Lemma triangle_raises_iff (img : image) (width height : nat)
    (source_points dst_points : list point) (morphed : image) (s : simplex) :
  triangle_raises img source_points dst_points s <->
  exists e,
    snd (warp_triangle img width height source_points dst_points morphed s)
    = Raise e.
Proof.
  rewrite warp_triangle_result. unfold triangle_raises.
  destruct (lookup3 source_points s) as [src_tri |];
    [| split; eauto].
  destruct (lookup3 dst_points s) as [dst_tri |];
    [| split; eauto].
  destruct (getAffineTransform src_tri dst_tri) as [M | e];
    [| split; eauto].
  destruct (warp_error img M) as [e1 |],
    (fill_error (astype_int32 dst_tri)) as [e2 |]; split;
    try (intros _; eauto; fail);
    try (intros _; left; discriminate);
    try (intros _; right; discriminate).
  - intros [H | H]; congruence.
  - intros [e H]; discriminate.
Qed.

Lemma getpx_zeros_like (img : image) (x y : nat) :
  rectangular img -> in_shape img x y ->
  getpx (zeros_like img) x y = Some (0, 0, 0)%Z.
Proof.
  intros Hrect Hin. unfold zeros_like. rewrite getpx_img_map.
  destruct (getpx_in_shape Hrect Hin) as [[[a b] c] ->]. reflexivity.
Qed.

(** One pass of the loop body, seen at one pixel. *)
Lemma warp_triangle_pixel (img : image)
    (source_points dst_points : list point) (morphed m' : image)
    (s : simplex) (x y : nat) (p : pixel) :
  rectangular img -> in_shape img x y ->
  snd (warp_triangle img (snd (shape img)) (fst (shape img))
         source_points dst_points morphed s) = Ok m' ->
  getpx morphed x y = Some p -> uint8_pixel p ->
  let p' := if covered dst_points s x y
            then match warped_at img source_points dst_points s x y with
                 | Some q => q
                 | None => p
                 end
            else p in
  getpx m' x y = Some p' /\ uint8_pixel p'.
Proof.
  intros Hrect Hin Hrun Hp Hu. rewrite warp_triangle_result in Hrun.
  unfold covered, warped_at.
  destruct (lookup3 source_points s) as [src_tri |]; [| discriminate].
  destruct (lookup3 dst_points s) as [dst_tri |]; [| discriminate].
  destruct (getAffineTransform src_tri dst_tri) as [M | e]; [| discriminate].
  destruct (warp_error img M); [discriminate |].
  destruct (fill_error (astype_int32 dst_tri)); [discriminate |].
  injection Hrun as <-. cbv zeta.
  rewrite getpx_composite, Hp, getpx_img_mapi.
  destruct Hin as [Hy Hx].
  rewrite getpx_tabulate by assumption.
  rewrite getpx_zeros_like by (trivial; split; assumption). simpl.
  destruct (covers (astype_int32 dst_tri) x y).
  - rewrite composite_pixel_one by apply uint8_pixel_u8.
    split; [reflexivity | apply uint8_pixel_u8].
  - rewrite composite_pixel_zero by assumption. now split.
Qed.
(* ================================================================== *)
(** ** The further facts on the sample registry *)

Lemma compile_failures_witness :
  createQuery sampleDefinitions unknownColumnQuery
  = Err (ColumnNotFoundInTable "nope" "traces") /\
  (ColumnNotFoundInTable "nope" "traces" = MultipleDatetimeGroupBy \/
   ColumnNotFoundInTable "nope" "traces" = MismatchedRangeColumn \/
   missingColumn sampleDefinitions traces
     (ColumnNotFoundInTable "nope" "traces")) /\
  ColumnNotFoundInTable "nope" "traces" <> JoinEmptyArray.
Proof.
  split; [reflexivity|].
  exact (@compile_failures sampleDefinitions "project-1"
           unknownColumnQuery (ColumnNotFoundInTable "nope" "traces")
           (or_introl eq_refl)).
Defined.

Lemma compiles_iff_columns_resolve_witness :
  exists sql, createQuery sampleDefinitions bucketQuery = Ok sql.
Proof.
  apply (proj2 (compiles_iff_columns_resolve sampleDefinitions
                  bucketQuery)).
  split; [eexists; reflexivity|].
  repeat split; repeat constructor; eexists; reflexivity.
Defined.

Lemma unknown_select_column_witness :
  createQuery sampleDefinitions unknownColumnQuery
  = Err (ColumnNotFoundInTable "nope" "traces") /\
  errorMessage (ColumnNotFoundInTable "nope" "traces")
  = "Column nope not found in table traces".
Proof.
  refine (@unknown_select_column sampleDefinitions unknownColumnQuery None
            [{| s_column := "id"; s_agg := None |}]
            [{| s_column := "name"; s_agg := None |}]
            {| s_column := "nope"; s_agg := None |}
            eq_refl eq_refl _ eq_refl).
  repeat constructor. eexists. reflexivity.
Defined.

Lemma unknown_filter_column_witness :
  createQuery sampleDefinitions
    (withFilter (plainQuery traces "id") (Some [amountFilter]))
  = Err (ColumnNotFound "amount") /\
  errorMessage (ColumnNotFound "amount") = "Column amount not found".
Proof.
  refine (@unknown_filter_column sampleDefinitions
            (withFilter (plainQuery traces "id") (Some [amountFilter]))
            None [] [] amountFilter eq_refl _ _ _ eq_refl _ eq_refl);
    repeat constructor.
  eexists. reflexivity.
Defined.

Lemma statement_without_plan_witness :
  createDateRangeCte sampleDefinitions traces [traceFilter "project-1"] []
  = Ok None /\
  exists filterS p,
    filterString sampleDefinitions traces
      (Some [traceFilter "project-1"]) false = Ok filterS /\
    prepareFilterString traces [traceFilter "project-1"]
      (columns (sampleDefinitions traces)) = Ok p /\
    sqlText filterS = "  WHERE  " ^^ sqlText p.
Proof.
  split; [reflexivity|].
  destruct (@statement_without_plan sampleDefinitions
              (withFilter (plainQuery traces "id")
                 (Some [traceFilter "project-1"]))
              (compiled
                 (createQuery sampleDefinitions
                    (withFilter (plainQuery traces "id")
                       (Some [traceFilter "project-1"]))))
              eq_refl eq_refl)
    as (fields & selectS & filterS & groupS & orderByS
        & _ & _ & Hfl & _ & _ & _ & Hw).
  assert (Hne : orEmpty (q_filter
                           (withFilter (plainQuery traces "id")
                              (Some [traceFilter "project-1"]))) <> [])
    by discriminate.
  destruct (Hw Hne) as (p & Hp & Ht).
  exists filterS, p. repeat split; assumption.
Defined.
(** X1: the close event of a live connection: [onDisconnect] clears the ping
    timer, drops the connection and the timer handle, emits [close] first and
    then only resolves the pending [close()] promises, which it unregisters. *)
Theorem close_event_tears_down (w : World) (c : Conn) (Hlive : In c (liveConns w)) :
  let '(_, w', es) := step (IConnectionClose c) w in
  connection (client w') = None
  /\ pingInterval (client w') = None
  /\ closeListeners (client w') = []
  /\ ~ In c (liveConns w')
  /\ (forall h, pingInterval (client w) = Some h ->
        ~ exists period, In (h, period) (intervals w'))
  /\ exists rs, es = Emit EvClose :: rs /\ Forall is_resolve rs.
Proof.
  unfold step, onDisconnect, emit_close, bind at 1, get. simpl.
  assert (existsb (Nat.eqb c) (liveConns w) = true) as -> by (apply existsb_In; exact Hlive).
  unfold bind, modify_world, modify_client, clearInterval, get, put, emit, tell, ret.
  simpl. destruct (pingInterval (client w)) as [h |] eqn:Hp;
    unfold modify_world, bind, get, put, ret; simpl;
  match goal with |- context [resolve_all ?ps ?w'] =>
    destruct (resolve_all_frame ps w') as [H1 [H2 [H3 H4]]];
    destruct (resolve_all ps w') as [[u w2] e2] end;
  simpl in *; rewrite H1, H2, H3; simpl;
  (split; [reflexivity | split; [reflexivity | split; [reflexivity | split]]]).
  - rewrite filter_In. intros [_ Hc]. rewrite Nat.eqb_refl in Hc. discriminate.
  - split; [| exists e2; rewrite ?app_nil_r; split; [reflexivity | exact H4]].
    intros h' Hh' [period Hin]. injection Hh' as <-.
    apply filter_In in Hin as [_ Hin]. simpl in Hin. rewrite Nat.eqb_refl in Hin. discriminate.
  - rewrite filter_In. intros [_ Hc]. rewrite Nat.eqb_refl in Hc. discriminate.
  - split; [intros h' Hh'; discriminate |].
    exists e2. rewrite ?app_nil_r. split; [reflexivity | exact H4].
Qed.

Lemma close_event_tears_down_witness :
  In 7 (liveConns connected_example)
  /\ (let '(_, w', es) := step (IConnectionClose 7) connected_example in
      connection (client w') = None
      /\ pingInterval (client w') = None
      /\ closeListeners (client w') = []
      /\ ~ In 7 (liveConns w')
      /\ (forall h, pingInterval (client connected_example) = Some h ->
            ~ exists period, In (h, period) (intervals w'))
      /\ exists rs, es = Emit EvClose :: rs /\ Forall is_resolve rs).
Proof.
  split; [vm_compute; left; reflexivity |].
  apply close_event_tears_down. vm_compute. left. reflexivity.
Defined.

(** X2: once the close event of the live connection has fired, no frame is
    sent by anything (heartbeat ticks, acks, room switches, caller bytes)
    until the transport connects again. *)
Theorem no_frames_after_close_event (w : World) (c : Conn) (rest : list Input)
    (Hlive : In c (liveConns w))
    (Hrest : forallb (fun i => negb (is_connect i)) rest = true) :
  Forall no_send (snd (run (IConnectionClose c :: rest) w)).
Proof.
  pose proof (close_event_tears_down w c Hlive) as HX.
  simpl. unfold bind at 1.
  destruct (step (IConnectionClose c) w) as [[u w1] e1].
  destruct HX as [Hc [_ [_ [_ [_ [rs [-> Hrs]]]]]]].
  destruct (inv_run_disconnected rest Hrest w1 Hc) as [_ Hns].
  destruct (run rest w1) as [[u2 w2] e2]. simpl in *.
  constructor; [reflexivity |].
  apply Forall_app. split; [| exact Hns].
  eapply Forall_impl; [| exact Hrs]. intros [] H; simpl in *; try contradiction; reflexivity.
Qed.

Lemma no_frames_after_close_event_witness :
  In 7 (liveConns connected_example)
  /\ forallb (fun i => negb (is_connect i)) [ITick 0; ISwitchRooms "456"; ISendBytes (RawBytes [1%Z])] = true
  /\ Forall no_send (snd (run [IConnectionClose 7; ITick 0; ISwitchRooms "456";
                               ISendBytes (RawBytes [1%Z])] connected_example)).
Proof.
  split; [vm_compute; left; reflexivity | split; [reflexivity |]].
  apply no_frames_after_close_event; [vm_compute; left; reflexivity | reflexivity].
Defined.

(** ** The room identifier of heartbeats *)

Lemma inv_sendBytes Q P d : (forall c, P (SendBytes c d)) -> Inv Q P (sendBytes d).
Proof.
  intros HP w H. rewrite sendBytes_eq.
  destruct (connection (client w)); (split; [exact H | repeat constructor; apply HP]).
Qed.

Lemma inv_step_room params i :
  caller_bytes i = false ->
  Inv (fun w => webSocketParams (client w) = params) (heartbeat_of (js_get params "room_id")) (step i).
Proof.
  intro Hi. unfold step. apply inv_bind_get. intros w0 _.
  destruct i; try discriminate Hi;
    unfold onConnect, onMessage, onMessageDecoded, sendAck, sendHeartbeat, switchRooms,
      onDisconnect, emit_close, close, resolve, setInterval, clearInterval, emit;
    inv_split;
    try (apply inv_sendBytes; intro; simpl; intros;
         solve [discriminate | congruence]);
    try (apply inv_resolve_all; [intros; assumption | intros; exact I]);
    try inv_leaf.
  all: apply inv_sendBytes; intro; unfold heartbeat_frame, createBaseWebcastPushFrame;
    simpl; intros;
    match goal with H : webSocketParams _ = _ |- _ => rewrite H end; reflexivity.
Qed.

(** X3: [webSocketParams] is never changed, and along every trace without
    caller-supplied bytes each heartbeat frame sent is the one built from the
    [room_id] the client was constructed with: [switchRooms] does not change
    the room the heartbeats name. *)
Theorem heartbeats_carry_construction_room_id (is : list Input) (w : World)
    (Hbuilt : forallb (fun i => negb (caller_bytes i)) is = true) :
  webSocketParams (client (after is w)) = webSocketParams (client w)
  /\ Forall (fun f => f = heartbeat_frame (js_get (webSocketParams (client w)) "room_id"))
            (heartbeat_frames (snd (run is w))).
Proof.
  set (params := webSocketParams (client w)).
  assert (Inv (fun w => webSocketParams (client w) = params)
              (heartbeat_of (js_get params "room_id")) (run is)) as H.
  { clear -Hbuilt. induction is as [| i is IH]; simpl in *; [apply inv_ret |].
    apply andb_prop in Hbuilt as [Hi Hb]. apply negb_true_iff in Hi.
    apply inv_bind; [apply inv_step_room, Hi | intros _; apply IH, Hb]. }
  destruct (H w eq_refl) as [H1 H2]. split; [exact H1 |].
  clear H H1. induction H2 as [| e es He _ IH]; [constructor |].
  unfold heartbeat_frames, outbound_frames in *. simpl.
  destruct e as [| c [f | b] | | |]; simpl in *; try exact IH.
  destruct (is_heartbeat_frame f) eqn:E; [constructor; [apply He; first [exact E | reflexivity] | exact IH] | exact IH].
Qed.

Lemma heartbeats_carry_construction_room_id_witness :
  forallb (fun i => negb (caller_bytes i)) [IConnect 7; ISwitchRooms "456"; ITick 0] = true
  /\ webSocketParams (client (after [IConnect 7; ISwitchRooms "456"; ITick 0] example_world))
     = webSocketParams (client example_world)
  /\ Forall (fun f => f = heartbeat_frame (js_get (webSocketParams (client example_world)) "room_id"))
            (heartbeat_frames (snd (run [IConnect 7; ISwitchRooms "456"; ITick 0] example_world))).
Proof.
  split; [reflexivity |]. apply heartbeats_carry_construction_room_id. reflexivity.
Defined.

(** ** Heartbeat cadence *)

Lemma step_tick_eq h w :
  step (ITick h) w =
    (tt, w,
     if existsb (fun tp => Nat.eqb (fst tp) h) (intervals w) then
       match connection (client w) with
       | Some c => [SendBytes c (EncodedFrame
                     (heartbeat_frame (js_get (webSocketParams (client w)) "room_id")))]
       | None => []
       end
     else []).
Proof.
  unfold step, bind at 1, get. simpl.
  destruct (existsb (fun tp => Nat.eqb (fst tp) h) (intervals w)); [| reflexivity].
  unfold sendHeartbeat, bind at 1, get. simpl. unfold bind.
  rewrite sendBytes_eq. destruct (connection (client w)); reflexivity.
Qed.

(** X4: [n] firings of a timer send exactly [n] heartbeat frames on the
    connection when the timer is active and the client connected, nothing
    otherwise, and leave the client and its timers as they were. *)
Theorem ticks_send_one_heartbeat_each (h : Timer) (n : nat) (w : World) :
  run (repeat (ITick h) n) w =
    (tt, w,
     if existsb (fun tp => Nat.eqb (fst tp) h) (intervals w) then
       match connection (client w) with
       | Some c => repeat (SendBytes c (EncodedFrame
                     (heartbeat_frame (js_get (webSocketParams (client w)) "room_id")))) n
       | None => []
       end
     else []).
Proof.
  induction n as [| n IH]; simpl.
  - destruct (existsb _ _); [destruct (connection (client w)) |]; reflexivity.
  - unfold bind at 1. rewrite step_tick_eq, IH.
    destruct (existsb _ _); [destruct (connection (client w)) |]; reflexivity.
Qed.


(** ** Closing twice *)

Lemma step_ICallClose_eq w : step ICallClose w = (tt, snd (fst (close w)), snd (close w)).
Proof.
  unfold step, bind at 1, get. simpl. unfold bind.
  destruct (close w) as [[q w1] es]. simpl. rewrite app_nil_r. reflexivity.
Qed.

(** X6: calling [close()] twice on a connected client requests the close
    of the connection twice (code 1000 each time), and the connection's
    single close event resolves both returned promises. *)
Theorem close_twice_both_resolved (w : World) (c : Conn)
    (Hc : connection (client w) = Some c) (Hlive : In c (liveConns w))
    (Hs1 : ~ In (nextId w) (settled w)) (Hs2 : ~ In (S (nextId w)) (settled w)) :
  let '(_, w2, es) := run [ICallClose; ICallClose] w in
  es = [CloseConnection c 1000; CloseConnection c 1000]
  /\ In (Resolve (nextId w)) (snd (step (IConnectionClose c) w2))
  /\ In (Resolve (S (nextId w))) (snd (step (IConnectionClose c) w2)).
Proof.
  simpl. unfold bind at 1. rewrite step_ICallClose_eq.
  rewrite (proj1 (close_effects w)), Hc, (close_world_connected w c Hc).
  remember {| client := with_closeListeners (closeListeners (client w) ++ [nextId w]) (client w);
              intervals := intervals w; liveConns := liveConns w;
              pendingDecodes := pendingDecodes w; settled := settled w;
              nextId := S (nextId w) |} as w1 eqn:Ew1.
  assert (Hc1 : connection (client w1) = Some c) by (subst w1; exact Hc).
  unfold bind at 1. rewrite step_ICallClose_eq.
  rewrite (proj1 (close_effects w1)), Hc1, (close_world_connected w1 c Hc1).
  simpl. split; [reflexivity |].
  subst w1.
  split; apply close_event_resolves; simpl; try assumption;
    rewrite <- app_assoc; apply in_or_app; right; simpl; auto.
Qed.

┄┄┄┄┄┄

THE PROBLEM
What is the number of lines in the listing that hold the word "project"? Say only that number.

OUTPUT BELOW
7